While our study provides some insight into the emergent properties of prognostic genes, more efforts are required to validate and extend our findings. We examined the properties of prognostic genes in the context of gene co-expression networks. A logical extension of this work would be to determine whether the observed patterns hold true in other biological networks, such as protein interaction networks or gene regulatory networks. A major challenge for that direction is that those networks are usually highly biased toward well-studied genes. A second logical extension would be to determine whether the same patterns hold true in the co-expression networks of other tumour types or diseases. Our findings are based on TCGA data, so a third and critical extension of this work would be to learn whether the patterns can be recapitulated by other independent sample cohorts with adequate survival data. Finally, future efforts should be made to incorporate this system-level understanding of prognostic genes into the practice of building effective prognostic models.

Methods

Identification of prognostic mRNA and miRNA genes

We obtained TCGA gene expression and overall survival data from Firehose ( https://confluence.broadinstitute.org/display/GDAC/Home) and TCGA Pan-Cancer website ( http://pancancer.soe.ucsc.edu/). All data are from pan-cancer 4.0 Freeze version. We detected prognostic mRNA or miRNA genes based on the raw Wald P-values generated from the univariate Cox model. We used two methods to define prognostic genes. First, depending on the signal-to-noise ratio, different FDRs were applied: for mRNA genes, 1,706 genes in GBM (P<0.028, FDR<0.2), 728 genes in OV (P<0.019, FDR<0.5), 974 genes in BRCA (P<0.0053, FDR<0.1) and 2,050 genes in KIRC (P<2.24 × 10⁻⁶, FDR<2 × 10⁻⁵); for miRNA genes, 15 miRNAs in GBM (P<0.0053, FDR<0.2), 106 miRNAs in OV (P<0.026, FDR<0.2), 54 miRNAs in BRCA (P<0.01, FDR<0.1) and 203 miRNAs in KIRC (P<0.043, FDR<0.1). We assessed the robustness of these prognostic genes through randomly sampled subsets: based on 100 subsets (75% of the original sample size), on average, 75.3, 75.0, 92.0 and 99.9% of the prognostic mRNA genes showed significant survival correlations in GBM, OV, BRCA and KIRC, respectively (Supplementary Fig. 1). Second, the top 1,000 mRNAs or top 50 miRNAs most correlated with overall survival were identified as prognostic genes. When gene or miRNA expression data were available from more than one platform (Agilent 244 K microarray and Illumina HiSeq RNA-seq), we compared the Wald P-value distributions between the platforms and chose the one with a better signal-to-noise ratio (Table 1 and Supplementary Fig. 11). We did not include other TCGA cancer types in this study because they did not have either the microarray data for co-expression network construction or sufficient prognostic genes identified (due to a limited sample size or inadequate follow-up time).

Table 1 Summary of TCGA genomic datasets used in this study.

Full size table

Co-expression network construction

Given Agilent 244 K microarray data for each cancer type, we used the WGCNA package^20,21 to build a weighted gene co-expression network that contains 17,813 nodes (genes).
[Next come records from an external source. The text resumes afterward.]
Definition staged_index (self : Transaction) (id : Z) : option IndexMeta :=
  let fix find_map ms :=
    match ms with
    | [] => None
    | CreateIndex i :: ms => if i_id i =? id then Some i else find_map ms
    | CreateTable _ :: ms => find_map ms
    end in
  find_map (x_catalog_mutations self).

End Txn.

(** ** The canonical encoding of an attempt *)

Definition put_u64 (value : Z) : bytes := to_be_bytes 8 value.

Definition put_len (value : Z) : result EngineError bytes :=
  length ← ok_or (u32_try_from value)
             (Core (LimitExceeded "canonical command field is too large"));
  Ok (to_be_bytes 4 length).

Definition put_bytes (value : bytes) : result EngineError bytes :=
  n ← put_len (zlen value); Ok (n ++ value).

Definition put_string (value : string) : result EngineError bytes := put_bytes (as_bytes value).

Definition put_value (value : Value) : result EngineError bytes :=
  encoded ← core (encode_value value); put_bytes encoded.

Definition put_column (column : Column) : result EngineError bytes :=
  name ← put_string (c_name column);
  Ok (name ++ [match c_data_type column with Int64 => 1 | Bool => 2 | Text => 3 | Bytes => 4 end;
               Z.b2z (nullable column); Z.b2z (primary_key column)]).

Definition put_write (write : TxnWrite) : result EngineError bytes :=
  pk ← put_value (w_primary_key write);
  mutation ← match w_mutation write with
             | Put row => encoded ← core (encode_row row); b ← put_bytes encoded; Ok (1 :: b)
             | Delete => Ok [2]
             end;
  Ok (put_u64 (w_table_id write) ++ pk ++ mutation).

Definition put_mutation (m : CatalogMutation) : result EngineError bytes :=
  match m with
  | CreateTable t =>
      name ← put_string (t_name t);
      n ← put_len (zlen (columns (t_schema t)));
      cols ← mapM_result put_column (columns (t_schema t));
      Ok (1 :: put_u64 (t_id t) ++ name ++ n ++ concat cols ++ put_u64 (primary_key_column t))
  | CreateIndex i =>
      name ← put_string (i_name i);
      Ok (2 :: put_u64 (i_id i) ++ name ++ put_u64 (i_table_id i) ++ put_u64 (i_column i))
  end.

(** [b"ASTRTXN\x01"] *)
Definition TXN_MAGIC : bytes := [65; 83; 84; 82; 84; 88; 78; 1].

Module Attempt.

Fixpoint validate_writes (previous : option LogicalKey) (ws : list TxnWrite)
    : result EngineError unit :=
  match ws with
  | [] => Ok tt
  | write :: ws =>
      key ← logical_key write;
      _ ← ensure (negb match previous with
                       | Some prior => bool_decide (cmp_le key prior)
                       | None => false
                       end)
            (InvalidAttempt "writes must be strictly ordered by logical primary key");
      validate_writes (Some key) ws
  end.

(** [windows(2).any(|pair| pair[0].sort_key() >= pair[1].sort_key())] *)
Fixpoint any_unordered (ms : list CatalogMutation) : bool :=
  match ms with
  | a :: (b :: _) as ms => bool_decide (cmp_le (sort_key b) (sort_key a)) || any_unordered ms
  | _ => false
  end.

Definition validate_canonical (self : TxnAttempt) : result EngineError unit :=
  _ ← validate_writes None (writes self);
  ensure (negb (any_unordered (catalog_mutations self)))
    (InvalidAttempt "catalog mutations must have unique canonical ids").

Definition canonical_bytes (self : TxnAttempt) : result EngineError bytes :=
  _ ← validate_canonical self;
  nw ← put_len (zlen (writes self));
  ws ← mapM_result put_write (writes self);
  nm ← put_len (zlen (catalog_mutations self));
  ms ← mapM_result put_mutation (catalog_mutations self);
  Ok (TXN_MAGIC ++ client_id (request self) ++ put_u64 (sequence (request self))
      ++ put_u64 (leader_term self) ++ put_u64 (a_read_ts self) ++ put_u64 (a_schema_epoch self)
      ++ nw ++ concat ws ++ nm ++ concat ms).

Definition command_hash `{Sha256} (self : TxnAttempt) : result EngineError bytes :=
  b ← canonical_bytes self; Ok (sha256 b).

End Attempt.

(** ** The canonical encoding is injective *)

Definition column_ok (c : Column) : Prop := True.

Definition mutation_ok (m : CatalogMutation) : Prop :=
  match m with
  | CreateTable t => u64_ok (t_id t) ∧ u64_ok (primary_key_column t)
  | CreateIndex i => u64_ok (i_id i) ∧ u64_ok (i_table_id i) ∧ u64_ok (i_column i)
  end.

Definition write_ok (w : TxnWrite) : Prop :=
  u64_ok (w_table_id w) ∧ value_ok (w_primary_key w)
  ∧ match w_mutation w with Put row => row_ok row | Delete => True end.

(** The attempts that the types of the source admit. *)
Record attempt_ok (a : TxnAttempt) : Prop := {
  ao_client : length (client_id (request a)) = 16%nat;
  ao_seq : u64_ok (sequence (request a));
  ao_term : u64_ok (leader_term a);
  ao_read : u64_ok (a_read_ts a);
  ao_epoch : u64_ok (a_schema_epoch a);
  ao_writes : Forall write_ok (writes a);
  ao_mutations : Forall mutation_ok (catalog_mutations a)
}.

Lemma put_u64_inj x y r r' :
  u64_ok x → u64_ok y → put_u64 x ++ r = put_u64 y ++ r' → x = y ∧ r = r'.
Proof.
  intros Hx Hy. apply to_be_bytes_inj; change (256 ^ Z.of_nat 8) with 18446744073709551616;
    unfold u64_ok, u64_max in *; lia.
Qed.

Lemma put_len_inj n m x y r r' :
  0 ≤ n → 0 ≤ m → put_len n = Ok x → put_len m = Ok y → x ++ r = y ++ r' → n = m ∧ r = r'.
Proof.
  intros Hn Hm. unfold put_len, u32_try_from.
  destruct (Z.leb_spec n u32_max); [|done]. destruct (Z.leb_spec m u32_max); [|done].
  intros Hx%Ok_inj Hy%Ok_inj. rewrite <- Hx, <- Hy. unfold u32_max in *.
  apply to_be_bytes_inj; change (256 ^ Z.of_nat 4) with 4294967296; lia.
Qed.

Lemma delim_put_bytes : delim (λ _, True) put_bytes.
Proof.
  intros a b x y r r' _ _ (n & Hn & <-%Ok_inj)%result_bind_Ok (m & Hm & <-%Ok_inj)%result_bind_Ok He.
  rewrite <- !app_assoc in He.
  destruct (put_len_inj _ _ _ _ _ _ (zlen_nonneg a) (zlen_nonneg b) Hn Hm He) as [Hl He'].
  by apply app_zlen_inj in He'.
Qed.

Lemma delim_put_string : delim (λ _, True) put_string.
Proof.
  intros a b x y r r' _ _ Hx Hy He.
  destruct (delim_put_bytes _ _ _ _ _ _ I I Hx Hy He) as [Heq ->]. split; [|done]. by apply as_bytes_inj.
Qed.

Lemma core_Ok {A} (r : result CoreError A) a : core r = Ok a ↔ r = Ok a.
Proof. destruct r; cbn; naive_solver. Qed.

Lemma delim_put_value : delim value_ok put_value.
Proof.
  intros a b x y r r' Ha Hb (ea & Hea%core_Ok & Hx)%result_bind_Ok (eb & Heb%core_Ok & Hy)%result_bind_Ok He.
  destruct (delim_put_bytes _ _ _ _ _ _ I I Hx Hy He) as [-> ->]. split; [|done].
  eapply delim_inj; [apply delim_encode_value|done..].
Qed.

Lemma delim_put_column : delim column_ok put_column.
Proof.
  intros a b x y r r' _ _ (na & Hna & <-%Ok_inj)%result_bind_Ok (nb & Hnb & <-%Ok_inj)%result_bind_Ok He.
  rewrite <- !app_assoc in He. destruct (delim_put_string _ _ _ _ _ _ I I Hna Hnb He) as [Hn He'].
  destruct a as [? ta ua pa], b as [? tb ub pb]; cbn in *. injection He' as Ht Hu Hp ->.
  subst. split; [|done]. destruct ta, tb, ua, ub, pa, pb; by cbn in *.
Qed.

Lemma delim_put_write : delim write_ok put_write.
Proof.
  intros a b x y r r' (Ha1 & Ha2 & Ha3) (Hb1 & Hb2 & Hb3)
    (pa & Hpa & (ma & Hma & <-%Ok_inj)%result_bind_Ok)%result_bind_Ok
    (pb & Hpb & (mb & Hmb & <-%Ok_inj)%result_bind_Ok)%result_bind_Ok He.
  rewrite <- !app_assoc in He. apply put_u64_inj in He as [Ht He]; [|done..].
  destruct (delim_put_value _ _ _ _ _ _ Ha2 Hb2 Hpa Hpb He) as [Hp He'].
  destruct a as [? ? [ra|]], b as [? ? [rb|]]; cbn in *; subst.
  - apply result_bind_Ok in Hma as (ea & Hea%core_Ok & (ba & Hba & <-%Ok_inj)%result_bind_Ok).
    apply result_bind_Ok in Hmb as (eb & Heb%core_Ok & (bb & Hbb & <-%Ok_inj)%result_bind_Ok).
    injection He' as He'. destruct (delim_put_bytes _ _ _ _ _ _ I I Hba Hbb He') as [-> ->].
    split; [|done]. by rewrite (encode_row_inj ra rb eb).
  - apply result_bind_Ok in Hma as (ea & _ & (ba & _ & <-%Ok_inj)%result_bind_Ok). by simplify_eq.
  - apply result_bind_Ok in Hmb as (eb & _ & (bb & _ & <-%Ok_inj)%result_bind_Ok). by simplify_eq.
  - by simplify_eq.
Qed.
The key parameter, β, for weighted network construction was optimized to maintain both the scale-free topology and sufficient node connectivity as recommended in the manual. In such a network, any two genes were connected and the edge weight was determined by the topology overlap measure provided in WGCNA. This measure considered not only the expression correlation between two partner genes but also how many ‘friends’ the two genes shared. The weights ranged from 0 to 1, and reflect the strength of the communication between the two genes. Given a network, we then obtained several key network properties such as the edge weight, node connectivity and modularity. Connectivity was defined as the sum of the weights across all the edges of a node, and the top 1% (or 5%) of the genes with the highest connectivity in the network were defined as hub genes. According to the connectivity distributions, this definition well covered the highly connected nodes in the power-law tails (Supplementary Fig. 12). We obtained the same results when the hub genes were defined based on the adjacency matrix^20,21, in which the edge weight between two gene nodes depended on only their co-expression correlation (Supplementary Fig. 13). We identified the modules using the advanced dynamic tree cut technique, built with the default value of SplitDepth for robust module detection in WGCNA³⁹. We obtained the same results when the modules were defined with the SplitDepth value for more sensitive module detection (Supplementary Fig. 14). The co-expression network has been deposited in Synapse (syn1445557).

Hub and module analysis of prognostic mRNA genes

For each cancer type, we used a Fisher’s exact test to examine the enrichment or depletion of prognostic mRNA or miRNA genes in hub nodes. To examine the cancer-type specificity of the results, we performed the same analysis using hub and prognostic genes from any two cancer types. We used a Fisher’s exact test to evaluate the enrichment of mRNA prognostic genes in modules. To study the conservation of module genes, we defined a score (from 0 to 4) for each gene, with 0 indicating the gene was not a module gene in any of the four cancers, and 4 indicating the gene was a conserved module gene in all four cancer types. We used a Wilcoxon rank sum test with continuity correction to test whether the conservation score was different between prognostic genes and other genes. We considered P<0.05 to be statistically significant.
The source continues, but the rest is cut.